In Uncategorized on 01/22/2015 at 17:27

No, not Betty MacDonald’s 1945 humorous account of chicken-ranching in Chimacum, Washington (wherever that is).

Today we have the story of Suffering Nichelle G. Perez, 144 T. C. 4, filed 1/22/15. And it’s quite a story.

Who better to tell it than The Great Dissenter, a/k/a The Judge Who Writes Like a Human Being, s/a/k/a The Implacable, Imperturbable, Irrefragable, Illustrious, Indomitable, Indefatigable (but never Impetuous or Inconsiderate) Foe of the Partitive Genitive, His Honor Judge Mark V. Holmes?

Suffering Nichelle’s suffering has induced an outpouring of legal talent rarely seen in a five-figure unreported income case. From left to right, we have “Professor Bridget Crawford of Pace University School of Law; Professor Lisa Milot of University of Georgia School of Law; and Professor Timothy M. Todd of Liberty University School of Law.” 144 T. C. 4, at p. 2. Judge Holmes thanks these renowned scholars for their “outstanding pro bono work on the unprecedented question this case raised.” Idem, as my high-priced colleagues would say; that means “in the same place as the last-cited item”, for those of you who are human beings and not lawyers.

Suffering Nichelle claims her egg dealings caused her suffering. And they literally are her eggs.

Suffering Nichelle donated human ova, of her very own manufacture, to a for-profit called Donor Source International, LLC. Suffering Nichelle was able to pass the strict scrutiny of DSI, LLC.

“…only nonsmokers between the ages of 21 and 30 who have no family history of cancer or personal history of infertility or mental disorders will pass the initial screening. For those who pass, the donation process begins with an online application; and, if selected, potential donors are invited for a consultation to go over the time commitment, needed medications, and risks of egg donation. They are also subjected to a series of psychological and physical evaluations, including blood tests, pap smears, breast exams, and pregnancy tests. Once approved, the potential donor creates an online profile that includes a picture, a description of her family history, and other personal details for prospective parents to view.” 144 T. C. 4, at p. 3.

Suffering Nichelle does this to relieve the suffering of persons unable to conceive a child, and provide the happy outcome described in Psalm 113:9.

Well done.

Except Nichelle got $20K during the year at issue, and a 1099 therefor. Now the contract she signed with DSI, LLC and the intended recipients clearly state she is being paid for her “…time, effort, inconvenience, pain, and suffering in donating her eggs. This fee is for Donor’s good faith and full compliance with the donor egg procedure, not in exchange for or purchase of eggs and the quantity or quality of eggs retrieved will not affect the Donor Fee.” 144 T. C. 4, at p. 5.

The contract also states that Nichelle is not being paid for the eggs, she isn’t selling body parts and she assumes all medical and physical risks. She signed a similar contract with prospective donees. DSI, LLC swears they can sue Nichelle for breach of contract if she didn’t follow the procedures, which included blood draws, hormone injections and invasive ultrasound examinations.

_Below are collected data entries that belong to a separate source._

(* ===== verification/WholeRecv.v ===== *)
(** * WholeRecv: bytes from the network stack to the application

    A receive goes from the shim over the ring and the queue of a worker
    thread of the INS to the network stack, and the bytes come back. *)

From stdpp Require Import base numbers list gmap.
From Stdlib Require Import ZArith Lia.
From S2P Require Import Prelude MwSocket MessageTypes MwErrno Translate XenRing WorkQueue InsState InsFacts Networking Dispatcher Samples InsDriver InsLink InsServe InsRecv PvmXen RingChannel InsTable Threads PvmCalls MwsState MwsRequest MwsResponse MwsFile MwsTables MwsInvariant MwsWalk MwsSamples MwsRoundTrip MwsWrite MwNetflow MwNetflowServer MwNetflowSamples MwBase Shim ShimCalls ShimRequest ShimFacts ShimStack ShimEndToEnd WholeCall.

(** ** The request, as the INS reads it *)

(** The request recv() writes. *)
Definition recv_request (fd Len Flags : Z) : mt_request_generic :=
  MT_REQUEST_SET_CALLER_WAITS (recvfrom_request fd Len Flags false).

Lemma recv_request_read fd Len Flags :
  0 <= Len ->
  let bytes := put_request (recv_request fd Len Flags) in
  receives (get_request_base bytes) /\ Z.of_nat (length bytes) = MT_REQUEST_BASE_SIZE + 6
  /\ get_socket_recv bytes
     = {| rv_flags := u32 Flags; rv_requested := Z.min MESSAGE_TYPE_MAX_PAYLOAD_LEN Len |}.
Proof.
  intros HL. cbv zeta.
  assert (has_base (recv_request fd Len Flags) = true) as Hb by (by vm_compute).
  split; [|split].
  - unfold receives. rewrite get_put_request by done. by vm_compute.
  - rewrite put_request_split by done. rewrite length_app, length_put_request_base, length_take.
    by vm_compute.
  - unfold get_socket_recv. rewrite !body_fld_drop, body_put_request by done.
    set (flags := le_bytes 4 Flags). set (len := le_bytes 2 (Z.min MESSAGE_TYPE_MAX_PAYLOAD_LEN Len)).
    assert (take (Z.to_nat (rq_size (gq_base (recv_request fd Len Flags))) - 28) (gq_body (recv_request fd Len Flags))
            = flags ++ len) as -> by (by apply take_patch).
    assert (flags ++ len = write_fields [4; 2]%nat [Flags; Z.min MESSAGE_TYPE_MAX_PAYLOAD_LEN Len] ++ []) as ->
      by (unfold flags, len; cbn [write_fields]; by rewrite !app_nil_r).
    rewrite !fld_write by done. cbn [zip_with nth]. f_equal. change (8 * Z.of_nat 2) with 16.
    apply wrapu_small. unfold in_u, MESSAGE_TYPE_MAX_PAYLOAD_LEN, MESSAGE_TARGET_MAX_SIZE. lia.
Qed.

(** ** The response, as the application reads it *)

(** What recv() gives for the answer [r] of the stack: its bytes, or -1
    with the translated error; the error of a connection the INS lost is
    the end of the stream. *)
Definition stack_errno (r : sysres) : Z := s32 (- XE_GET_NEG_ERRNO_VAL (r_err r)).
Definition recv_given (r : sysres) (e : Z) : sock_out * Z :=
  if r_ret r <? 0 then
    if MW_ERROR_REMOTE_SURPRISE_CLOSE =? stack_errno r then (out_rc 0, 0) else (out_rc (-1), stack_errno r)
  else ({| so_ret := Z.of_nat (length (r_bytes r)); so_buf := Some (r_bytes r); so_addr := None; so_val := None |}, e).

Lemma seen_message base t r tail :
  request_base_wf base -> receives base -> recv_answers r -> 0 <= r_ret r ->
  let resp := recv_message base t r ++ tail in
  rsp_status resp = 0 /\ rsp_recv_count resp = recv_count r
  /\ recv_stores (recv_count r) false false resp
     = {| so_ret := recv_count r; so_buf := Some (recv_bytes r); so_addr := None; so_val := None |}.
Proof.
  intros Hwf Hre Hr Hpos resp. pose proof (get_recv_message base t r tail Hwf Hr) as Hg. fold resp in Hg.
  pose proof (recv_count_bounds r Hr) as Hc. change MESSAGE_TYPE_MAX_PAYLOAD_LEN with 1985 in Hc.
  destruct (counted_bytes (recv_count r) (recv_bytes r) tail eq_refl ltac:(lia)) as [Hn Hd].
  assert (forall n, drop (40 + n) resp = drop n (le_bytes 2 (recv_count r) ++ recv_bytes r ++ tail)) as Hdrop.
  { intros n. unfold resp, recv_message. rewrite <- drop_drop, <- !app_assoc. by f_equal. }
  split; [|split].
  - unfold rsp_status. rewrite Hg. cbn [set_rs_body rs_status recv_reply]. unfold recv_status.
    by rewrite (proj2 (Z.ltb_ge _ _)) by lia.
  - unfold rsp_recv_count, rsp_fld. change (sizeof ct_response_base) with (40 + 0)%nat. rewrite Hdrop, fld_first. exact Hn.
  - unfold recv_stores. cbv zeta. rewrite Hg. cbn [set_rs_body rs_type recv_reply]. rewrite !andb_false_r.
    change (sizeof ct_response_base + 2)%nat with (40 + 2)%nat. rewrite Hdrop.
    replace (Z.to_nat (recv_count r)) with (length (recv_bytes r)) by (unfold recv_count; lia). by rewrite Hd.
Qed.

Section Whole.

Context {S V X U : Type} {R : XenRing S} {Laws : XenRingLaws S}.
Context {POS : PvmOS V} {OS : MwsOS V} {MOS : ModuleOS V} {XOS : XenOS X} {NOS : NetOS U}.
Context (fuel ring_fuel : nat).
Context (file_of : Z -> mws_state S (nf_world V) -> option nat) (last_one : Z -> mws_state S (nf_world V) -> bool).
Context (other : sys_call -> M (mws_state S (nf_world V)) sys_res).
Context (ins_stack : list Z) (open_fuel : nat) (dev_fd in_fd out_fd : Z).

#[local] Existing Instance LinkedPvm.
#[local] Existing Instance LinkedMws.
#[local] Abbreviation state := (mws_state S (nf_world V)).
#[local] Abbreviation stack := (StackSys ring_fuel file_of last_one other).
#[local] Hint Extern 0 (NetOS (InsLink.ins_world _ _ _)) =>
  exact (InsServe.Net ins_stack open_fuel dev_fd) : typeclass_instances.

(** What recv() does with the response the driver gave it. *)
Lemma finish_run base t r Len e (s : state) :
  request_base_wf base -> receives base -> recv_answers r -> r_ret r <= Len ->
  let m := recv_message base t r in
  alone (recv_finish Len false false (call_result (recv_status r)) (patch 0 m zero_response)
    (call_errno (recv_status r) e)) s
  = Done (recv_given r e, s).
Proof.
  intros Hwf Hre Hr HLen m. pose proof Hr as Hr2.
  destruct Hr2 as [[Hpos Hl]|[Hneg _]].
  - assert (recv_status r = 0) as Hst by (unfold recv_status; by rewrite (proj2 (Z.ltb_ge _ _)) by lia).
    assert (recv_bytes r = r_bytes r) as Hby by (unfold recv_bytes; by rewrite (proj2 (Z.ltb_ge _ _)) by lia).
    destruct (seen_message base t r (drop (0 + length m) zero_response) Hwf Hre Hr ltac:(lia)) as (H1 & H2 & H3).
    assert (patch 0 m zero_response = recv_message base t r ++ drop (0 + length m) zero_response) as -> by done.
    rewrite Hst. unfold recv_finish. unfold sbind at 1, errno. cbn beta iota. change (truth (call_result 0)) with false.
    cbn iota. cbn [pbind]. rewrite H1, H2. change (0 <? 0) with false. cbv zeta iota.
    pose proof (recv_count_bounds r Hr) as Hc. change MESSAGE_TYPE_MAX_PAYLOAD_LEN with 1985 in *.
    assert (recv_count r = r_ret r) as Hcr by (unfold recv_count; by rewrite Hby).
    rewrite (proj2 (Z.eqb_neq _ _)), (proj2 (Z.ltb_ge Len _)) by lia.
    change MT_RESPONSE_SOCKET_RECV_SIZE with 42. rewrite (proj2 (Z.ltb_ge RESPONSE_REGION_SIZE _)) by (rewrite region_size; lia).
    cbn [orb]. rewrite H3. unfold recv_given. rewrite (proj2 (Z.ltb_ge _ 0)) by lia. unfold recv_count. rewrite Hby. reflexivity.
  - unfold recv_given, recv_status, stack_errno. rewrite (proj2 (Z.ltb_lt _ _)) by lia.
    pose proof (neg_errno_range (r_err r)). unfold call_result, call_errno. rewrite (proj2 (Z.ltb_lt _ _)) by lia.
    unfold recv_finish. unfold sbind at 1, errno. cbn [pbind]. change (truth (-1)) with true. cbn iota.
    by destruct (MW_ERROR_REMOTE_SURPRISE_CLOSE =? _).
Qed.

(** What follows a call that was answered. *)
Lemma await_then {A B C} (m : M state A) (p : A -> sh state B) (q : B -> sh state C) (k : A -> Z) s b e1 s1 out :
  (let* a := m in alone (p a (k a))) s = Done (b, e1, s1) -> alone (q b e1) s1 = out ->
  (let* a := m in alone ((let# x := p a in q x) (k a))) s = out.
Proof.
  intros E Hq. unfold bind in *. destruct (m s) as [[a s']| | |]; cbn [obind] in *; try done.
  unfold sbind. rewrite (alone_run _ _ _ _ _ E). exact Hq.
Qed.

(** ** The way through the INS *)

Lemma sent_receive id fd bytes :
  in_u 64 id -> in_s 64 fd -> user_message bytes -> receives (get_request_base bytes) ->
  MT_REQUEST_BASE_SIZE + 6 <= Z.of_nat (length bytes) -> asks_to_receive (sent_message id fd bytes).
Proof.
  intros Hi Hf Hu Hre Hn. destruct (sent_message_valid id fd bytes Hi Hf Hu) as (Hv & Hb & Hlen).
  split; [done| | |by rewrite Hlen].
  - rewrite Hb. by apply base_to_send_wf.
  - by rewrite Hb.
Qed.

Lemma sent_recv_call t id fd bytes : recv_call t (sent_message id fd bytes) = recv_call t bytes.
Proof. unfold recv_call. by repeat f_equal. Qed.

(** The calls of the INS: the request is read, the stack is asked once,
    and the response is written. *)
Definition received_calls (base : mt_request_base) (call : syscall) (t : thread_item) (r : sysres) : list syscall :=
  [SysRead in_fd ONE_REQUEST_REGION_SIZE; call; SysWrite out_fd (recv_reply base t r) (rs_size (recv_reply base t r))].

(** The only request on the ring is queued and served; the only response
    on it is the answer. *)
Lemma ins_receives n n' j k b t (d : xe_state S X) v si r v' msg f c pos :
  asks_to_receive msg -> ring_repr (xs_ring d) f (cs_back_ring (xs_comm d)) c pos ->
  ch_requests c = [msg] -> ch_responses c = [] ->
  serving_ready in_fd out_fd j k b t d v (rq_sockfd (get_request_base msg)) si -> bi_idx b = Z.of_nat j ->
  wq_inv (ti_work_queue t) -> wq_abs (ti_work_queue t) = [] -> 0 <= ti_awaiting_work_sem t ->
  os_call (recv_call t msg) v = (r, v') -> recv_answers r ->
  exists si1 si2 bk c', dispatch_one n si = Done (None, si1)
  /\ worker_iteration (Datatypes.S n') k si1 = Done (false, si2) /\ iw_net (st_world si2) = v'
  /\ ring_repr (xs_ring (iw_xe (st_world si2))) f bk c' pos
  /\ ch_responses c' = [recv_message (get_request_base msg) t r]
  /\ st_trace si2 = st_trace si ++ received_calls (get_request_base msg) (recv_call t msg) t r.
Proof.
  intros Hm Hrep Ec Hr0 Hrdy Hidx Hq Hempty Hsem Hc Hret.
  destruct (dispatch_recv ins_stack open_fuel dev_fd in_fd out_fd n j k b t d v msg [] f c pos si Hrdy Hidx Hm Hq Hempty Hrep Ec)
    as (si1 & b1 & t1 & E1 & H1 & Hqd).
  pose proof (sg_trace _ _ _ _ _ _ _ _ _ _ H1) as Htr1.
  destruct (work_recv ins_stack open_fuel dev_fd in_fd out_fd n' j k b1 t t1 (taken d) v msg si1 r v')
    as (si2 & b2 & t2 & x2 & E2 & _ & H2 & (Hbk & Hring & _) & _); try done.
  { by rewrite Htr1. } { apply (lr_oplock _ _ _ _ _ _ _ _ _ _ Hrdy). } { apply (lr_write_lock _ _ _ _ _ _ _ _ _ _ Hrdy). }
  cbn [taken xs_comm set_xs_comm set_cs_back_ring cs_back_ring xs_ring] in Hring.
  pose proof (recv_writes ins_stack (get_request_base msg) t r (rq_wf _ Hm) (rq_receives _ Hm) Hret) as Hw.
  destruct (repr_take _ _ _ _ _ _ _ Hrep Ec) as [_ Htake].
  pose proof (repr_answer _ _ _ _ _ (recv_message (get_request_base msg) t r) Htake
    ltac:(simpl; lia) (response_fits _ (wr_valid _ _ _ Hw))) as Hans.
  exists si1, si2, (advance_rsp_prod_pvt (advance_req_cons (cs_back_ring (xs_comm d)))). eexists.
  split; [exact E1|]. split; [exact E2|]. rewrite (sg_world _ _ _ _ _ _ _ _ _ _ H2). cbn [iw_net iw_xe].
  split; [done|]. split; [rewrite Hring; exact Hans|].
  split; [cbn [chan_answer chan_take ch_responses]; by rewrite Hr0|].
  rewrite (sg_trace _ _ _ _ _ _ _ _ _ _ H2), Htr1, <- app_assoc. reflexivity.
Qed.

Finally, Nichelle had to have a massive hormone injection, be anaesthetized, and suffer various physical symptoms, the details of which I’ll spare you.

As this is a non-political blog, I refrain from making a personal comment about women’s rights over their own bodies, which usually takes the form of telling men (myself included) to shut up. I now return to the tax aspects.

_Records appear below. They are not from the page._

(** * FightHistoryManager: the activity-windowed session manager

    A shallow embedding of [FightHistoryManager] (services/FightHistoryManager.js)
    and of the [/fight/timeout] endpoint of the API router, followed by the
    properties of the encounter state machine.

    Conventions of the embedding.
    - JavaScript numbers that the manager handles (millisecond timestamps,
      damage and healing values, counters) are integers; they are modelled
      by [Z].
    - [this.fights] is a JavaScript [Map] from fight id to a mutable fight
      object; it is modelled by a [gmap string Fight], and a mutation of the
      object stored under a key by an insertion under that key.
    - [Date.now()] is an input: every operation that reads the clock takes the
      reading as its argument [now].
    - [startNewFight] is an [async] function whose first statement awaits the
      lock.  A call therefore runs no further than the [await]; the rest of
      the body (the critical section) runs later, as a continuation.  The
      manager state carries the queue of the continuations that have not run
      yet, and running the next one is a step of its own. *)

From stdpp Require Import gmap strings list fin_maps pretty sorting.

Local Open Scope Z_scope.

(** ** Data model *)

(** A per-participant summary, produced by [user.getSummary()]; the manager
    stores it without looking inside (it only logs when a total arrives as
    text). *)
Inductive SummaryField :=
  | NumField (n : Z)
  | TextField (s : string).

Definition Summary := list (string * SummaryField).

(** The [userStats] field of a fight: [new Map()] when the fight is created,
    a plain object keyed by uid once [saveUserDataSnapshot] has run or the
    fight was loaded from disk. *)
Inductive UserStats :=
  | StatsMap
  | StatsObject (entries : gmap string Summary).

(** [Object.keys] of the field: a [Map] has no own enumerable property. *)
Definition userStatsEntries (u : UserStats) : gmap string Summary :=
  match u with
  | StatsMap => ∅
  | StatsObject o => o
  end.

Record Fight := mkFight {
  id : string;
  startTime : Z;
  endTime : option Z;            (* null until the first update *)
  duration : Z;
  totalDamage : Z;
  totalHealing : Z;
  userStats : UserStats;
  isActive : bool
}.

Record CumulativeStats := mkCumulative {
  cumDamage : Z;                 (* totalDamage *)
  cumHealing : Z;                (* totalHealing *)
  cumFights : Z;                 (* totalFights *)
  cumDuration : Z;               (* totalDuration *)
  cumStartTime : option Z        (* startTime; absent in the load default *)
}.

Record Manager := mkManager {
  fights : gmap string Fight;
  currentFightId : option string;       (* null or a fight id *)
  currentFightStartTime : option Z;
  lastActivityTime : Z;
  fightTimeout : Z;
  cumulativeStats : CumulativeStats;
  pendingStarts : list Z                (* startNewFight calls awaiting the lock *)
}.

Global Instance SummaryField_eq_dec : EqDecision SummaryField.
Proof. solve_decision. Defined.
Global Instance UserStats_eq_dec : EqDecision UserStats.
Proof. solve_decision. Defined.
Global Instance Fight_eq_dec : EqDecision Fight.
Proof. solve_decision. Defined.
Global Instance CumulativeStats_eq_dec : EqDecision CumulativeStats.
Proof. solve_decision. Defined.

(** The constructor, run at clock reading [now]. *)
Definition newManager (now : Z) : Manager :=
  {| fights := ∅;
     currentFightId := None;
     currentFightStartTime := None;
     lastActivityTime := 0;
     fightTimeout := 15000;
     cumulativeStats := mkCumulative 0 0 0 0 (Some now);
     pendingStarts := [] |}.

(** Field updates. *)
Definition withFights (fs : gmap string Fight) (m : Manager) : Manager :=
  mkManager fs (currentFightId m) (currentFightStartTime m)
            (lastActivityTime m) (fightTimeout m) (cumulativeStats m)
            (pendingStarts m).

Definition withCurrent (c : option string) (st : option Z) (m : Manager) : Manager :=
  mkManager (fights m) c st (lastActivityTime m) (fightTimeout m)
            (cumulativeStats m) (pendingStarts m).

Definition withLastActivity (t : Z) (m : Manager) : Manager :=
  mkManager (fights m) (currentFightId m) (currentFightStartTime m) t
            (fightTimeout m) (cumulativeStats m) (pendingStarts m).

Definition withCumulative (c : CumulativeStats) (m : Manager) : Manager :=
  mkManager (fights m) (currentFightId m) (currentFightStartTime m)
            (lastActivityTime m) (fightTimeout m) c (pendingStarts m).

Definition withPending (q : list Z) (m : Manager) : Manager :=
  mkManager (fights m) (currentFightId m) (currentFightStartTime m)
            (lastActivityTime m) (fightTimeout m) (cumulativeStats m) q.

(** ** Operations *)

(** [`fight_${timestamp}`] *)
Definition fightId (timestamp : Z) : string := "fight_" +:+ pretty timestamp.

(** The object that [startNewFight] stores for a new fight. *)
Definition freshFight (timestamp : Z) : Fight :=
  {| id := fightId timestamp;
     startTime := timestamp;
     endTime := None;
     duration := 0;
     totalDamage := 0;
     totalHealing := 0;
     userStats := StatsMap;
     isActive := true |}.

(** The body of [updateCurrentFightStats] on the fight object. *)
Definition applyActivity (now : Z) (activityType : string) (value : Z)
    (f : Fight) : Fight :=
  let dmg := if decide (activityType = "damage")
             then totalDamage f + value else totalDamage f in
  let heal := if decide (activityType = "damage") then totalHealing f
              else if decide (activityType = "healing")
                   then totalHealing f + value else totalHealing f in
  {| id := id f;
     startTime := startTime f;
     endTime := Some now;
     duration := now - startTime f;
     totalDamage := dmg;
     totalHealing := heal;
     userStats := userStats f;
     isActive := isActive f |}.

Definition updateCurrentFightStats (now : Z) (activityType : string)
    (value : Z) (m : Manager) : Manager :=
  match currentFightId m with
  | None => m
  | Some c =>
      match fights m !! c with
      | None => m
      | Some f => withFights (<[c := applyActivity now activityType value f]> (fights m)) m
      end
  end.

(** The fight object after [finalizeCurrentFight]. *)
Definition closeFight (now : Z) (f : Fight) : Fight :=
  {| id := id f;
     startTime := startTime f;
     endTime := Some now;
     duration := now - startTime f;
     totalDamage := totalDamage f;
     totalHealing := totalHealing f;
     userStats := userStats f;
     isActive := false |}.

(** The cumulative counters after folding a closed fight in. *)
Definition foldFight (f : Fight) (c : CumulativeStats) : CumulativeStats :=
  {| cumDamage := cumDamage c + totalDamage f;
     cumHealing := cumHealing c + totalHealing f;
     cumFights := cumFights c + 1;
     cumDuration := cumDuration c + duration f;
     cumStartTime := cumStartTime c |}.

(** [finalizeCurrentFight]: no test of [isActive], and the current pointer is
    left as it is. *)
Definition finalizeCurrentFight (now : Z) (m : Manager) : Manager :=
  match currentFightId m with
  | None => m
  | Some c =>
      match fights m !! c with
      | None => m
      | Some f =>
          let f' := closeFight now f in
          withCumulative (foldFight f' (cumulativeStats m))
            (withFights (<[c := f']> (fights m)) m)
      end
  end.

(** A call of [startNewFight(timestamp)]: it runs up to [await
    this.fightLock.acquire()] and leaves the rest of its body queued. *)
Definition startNewFight (timestamp : Z) (m : Manager) : Manager :=
  withPending (pendingStarts m ++ [timestamp]) m.

(** The critical section of [startNewFight], run once the lock is held. *)
Definition startNewFightBody (now timestamp : Z) (m : Manager) : Manager :=
  let m1 := match currentFightId m with
            | Some _ => finalizeCurrentFight now m
            | None => m
            end in
  withCurrent (Some (fightId timestamp)) (Some timestamp)
    (withFights (<[fightId timestamp := freshFight timestamp]> (fights m1)) m1).

(** Modelled from the spec: the [Lock] class (models/Lock.js) is not among the
    sources.  The spec has creation and finalization of encounters serialized
    by one mutual-exclusion lock; the critical section of [startNewFight]
    contains no [await], so each queued continuation runs to its end before
    the next one starts, in the order of the calls. *)
Definition resumeStartNewFight (now : Z) (m : Manager) : Manager :=
  match pendingStarts m with
  | [] => m
  | timestamp :: q => startNewFightBody now timestamp (withPending q m)
  end.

Nichelle went online, talked to fellow donors, and decided that, as she was paid for pain and suffering (and she did suffer), the payment wasn’t taxable.

Of course both DSI, LLC and the prospective donees disclaimed all tax advice of whatever kind.

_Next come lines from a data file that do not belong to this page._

Lemma elem_of_with_column c c' cols :
  c' ∈ with_column c cols ↔ c' = c ∨ c' ∈ cols.
Proof.
  unfold with_column. destruct (decide (c ∈ cols)) as [Hin|Hin].
  - split; [auto | by intros [->|]].
  - rewrite elem_of_app, list_elem_of_singleton. tauto.
Qed.

Lemma assign_list_Ok c vs df x :
  assign_list c vs df = Ok x → length vs = length (rows df) ∧ x = assign_series c vs df.
Proof. unfold assign_list. case_decide; naive_solver. Qed.

Lemma mapR_length {A B} (f : A → result B) l l' :
  mapR f l = Ok l' → length l' = length l.
Proof.
  revert l'. induction l as [|a l IH]; intros l'; simpl.
  - by intros [= <-].
  - unfold mbind, result_bind. destruct (f a); [|done].
    destruct (mapR f l); [|done]. intros [= <-]. simpl. f_equal. by apply IH.
Qed.

Lemma mapR_lookup {A B} (f : A → result B) l l' i a :
  mapR f l = Ok l' → l !! i = Some a → ∃ b, l' !! i = Some b ∧ f a = Ok b.
Proof.
  revert l' i. induction l as [|a0 l IH]; intros l' i; simpl; [done|].
  unfold mbind, result_bind. destruct (f a0) eqn:E0; [|done].
  destruct (mapR f l) eqn:E; [|done]. intros [= <-].
  destruct i as [|i]; simpl.
  - intros [= <-]. eauto.
  - intros Hi. by eapply IH.
Qed.

Lemma series_add_lookup xs ys vs i x y :
  series_add xs ys = Ok vs → xs !! i = Some x → ys !! i = Some y →
  ∃ v, vs !! i = Some v ∧ add_value x y = Ok v.
Proof.
  revert ys vs i. induction xs as [|x0 xs IH]; intros [|y0 ys] vs i; simpl; try done.
  unfold mbind, result_bind. destruct (add_value x0 y0) eqn:E0; [|done].
  destruct (series_add xs ys) eqn:E; [|done]. intros [= <-].
  destruct i as [|i]; simpl.
  - intros [= <-] [= <-]. eauto.
  - intros Hx Hy. by eapply IH.
Qed.

Section Dates.

Variable parse_datetime : value → option Timestamp.

Lemma to_datetime_cell_idem v d :
  to_datetime_cell parse_datetime v = Ok d → to_datetime_cell parse_datetime d = Ok d.
Proof.
  unfold to_datetime_cell.
  destruct v; try (destruct (parse_datetime _)); intros [= <-]; done.
Qed.

Lemma to_datetime_idem l l' :
  to_datetime parse_datetime l = Ok l' → to_datetime parse_datetime l' = Ok l'.
Proof.
  unfold to_datetime. revert l'. induction l as [|v l IH]; intros l'; simpl.
  - by intros [= <-].
  - unfold mbind, result_bind.
    destruct (to_datetime_cell parse_datetime v) as [d|] eqn:Ed; [|done].
    destruct (mapR _ l) as [ds|] eqn:E; [|done]. intros [= <-]. simpl.
    unfold mbind, result_bind.
    by rewrite (to_datetime_cell_idem _ _ Ed), (IH _ eq_refl).
Qed.

End Dates.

Judge Holmes agrees that this isn’t a case of a sale or exchange. “We acknowledge that this case has received some publicity in tax and nontax publications, which is why it is important to state clearly what it does not concern. It does not require us to decide whether human eggs are capital assets. It does not require us to figure out how to allocate basis in the human body, or the holding period for human-body parts, or the character of the gain from the sale of those parts.” 144, T. C. 4, at p. 5 (Footnote omitted, but read it; one of the amici, Prof. Milot, has authored a disquisition entitled “What Are We–Laborers, Factories or Spare Parts? The Tax Treatment of Transfers of Human Body Materials,” for the Washington & Lee Law Review. I cannot imagine what General Lee, asleep on the campus of that illustrious university, would say).

So here we don’t have a sale. But was Suffering Nichelle paid for services or for suffering?

She had to go through the entire process. “… Perez’s compensation depended on neither the quantity nor the quality of the eggs retrieved, but solely on how far into the egg-retrieval process she went. On this key point, the testimony of both parties to the contracts agrees with the contract language. We have to find that Perez was compensated for services rendered and not for the sale of property.” 144 T. C. 4,

Of course, payment for personal services is taxable. But payment of damages for physical sickness or injury isn’t.

The magic word in Section 104 is “damages.”

Going back in time, the exclusion from tax required a tort-type claim and recovery, but that got changed. The current Reg (1.104-1(c)(1)) says “Section 104(a)(2) excludes from gross income the amount of any damages (other than punitive damages) received (whether by suit or agreement and whether as lump sums or as periodic payments) on account of personal physical injuries or physical sickness.” 144 T. C. 4, at p. 12.

But as they say in The City of Light, “plus ca change, plus que c’est le meme chose.” The word “damages” is still around.

Nichelle claims that the Reg exceeds the statutory limits of Section 104(a)(2).

So Judge Holmes has to “pull into the Chevron Station”, 144 T. C. 4, at p. 13. In doing so, Judge Holmes sideswipes Mayo Clinic. See my blogpost “Carpenter, Colony, Chevron and Mayo”, 4/26/11.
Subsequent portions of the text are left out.